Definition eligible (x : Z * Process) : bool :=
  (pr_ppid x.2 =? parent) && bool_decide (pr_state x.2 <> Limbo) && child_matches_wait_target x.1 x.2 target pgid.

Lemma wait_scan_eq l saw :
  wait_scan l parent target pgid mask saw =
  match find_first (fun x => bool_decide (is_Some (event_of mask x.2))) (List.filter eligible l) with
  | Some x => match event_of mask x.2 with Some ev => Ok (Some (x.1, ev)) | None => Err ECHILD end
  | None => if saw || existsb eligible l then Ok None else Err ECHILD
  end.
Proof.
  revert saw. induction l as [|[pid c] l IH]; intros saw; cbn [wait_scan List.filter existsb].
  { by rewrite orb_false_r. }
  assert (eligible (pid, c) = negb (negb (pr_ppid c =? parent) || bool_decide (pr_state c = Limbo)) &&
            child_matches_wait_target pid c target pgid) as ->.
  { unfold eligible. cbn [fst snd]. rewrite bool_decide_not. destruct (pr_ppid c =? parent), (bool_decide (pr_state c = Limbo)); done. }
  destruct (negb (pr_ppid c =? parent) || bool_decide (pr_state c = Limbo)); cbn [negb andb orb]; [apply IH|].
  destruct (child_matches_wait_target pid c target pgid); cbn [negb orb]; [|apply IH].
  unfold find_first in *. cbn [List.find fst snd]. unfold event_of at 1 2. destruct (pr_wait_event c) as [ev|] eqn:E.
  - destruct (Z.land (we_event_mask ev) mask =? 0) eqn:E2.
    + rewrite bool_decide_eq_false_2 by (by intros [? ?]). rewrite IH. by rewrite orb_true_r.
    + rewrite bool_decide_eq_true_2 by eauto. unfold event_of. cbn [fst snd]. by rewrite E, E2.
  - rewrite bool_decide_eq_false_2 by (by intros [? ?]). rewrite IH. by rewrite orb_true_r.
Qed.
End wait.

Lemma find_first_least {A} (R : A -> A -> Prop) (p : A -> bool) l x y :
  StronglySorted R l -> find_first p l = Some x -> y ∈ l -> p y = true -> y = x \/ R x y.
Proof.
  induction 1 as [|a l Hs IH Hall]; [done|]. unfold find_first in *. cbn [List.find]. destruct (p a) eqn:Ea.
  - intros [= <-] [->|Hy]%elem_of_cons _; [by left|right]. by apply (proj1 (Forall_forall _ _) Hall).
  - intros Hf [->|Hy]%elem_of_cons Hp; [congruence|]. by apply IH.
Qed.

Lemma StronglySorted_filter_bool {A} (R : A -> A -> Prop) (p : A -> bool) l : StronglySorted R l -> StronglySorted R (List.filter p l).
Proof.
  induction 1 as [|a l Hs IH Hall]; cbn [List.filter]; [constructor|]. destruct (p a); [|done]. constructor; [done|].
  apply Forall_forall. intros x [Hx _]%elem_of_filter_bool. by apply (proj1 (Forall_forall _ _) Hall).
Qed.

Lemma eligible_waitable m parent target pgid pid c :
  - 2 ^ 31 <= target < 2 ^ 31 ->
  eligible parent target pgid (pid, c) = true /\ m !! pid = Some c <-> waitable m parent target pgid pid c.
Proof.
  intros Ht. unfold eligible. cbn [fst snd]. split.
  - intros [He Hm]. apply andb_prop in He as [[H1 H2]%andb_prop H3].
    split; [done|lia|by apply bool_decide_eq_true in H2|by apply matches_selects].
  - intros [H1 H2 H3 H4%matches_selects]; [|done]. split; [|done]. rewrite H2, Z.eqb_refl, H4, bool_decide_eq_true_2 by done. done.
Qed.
☆ ☆ ☆
### Exercise details
From the entries above, return exactly the line containing "child_matches_wait_target pid c target pgid) as", the line containing "destruct (child_matches_wait_target pid", and all lines between, and nothing else.

### Exercise response
            child_matches_wait_target pid c target pgid) as ->.
  { unfold eligible. cbn [fst snd]. rewrite bool_decide_not. destruct (pr_ppid c =? parent), (bool_decide (pr_state c = Limbo)); done. }
  destruct (negb (pr_ppid c =? parent) || bool_decide (pr_state c = Limbo)); cbn [negb andb orb]; [apply IH|].
  destruct (child_matches_wait_target pid c target pgid); cbn [negb orb]; [|apply IH].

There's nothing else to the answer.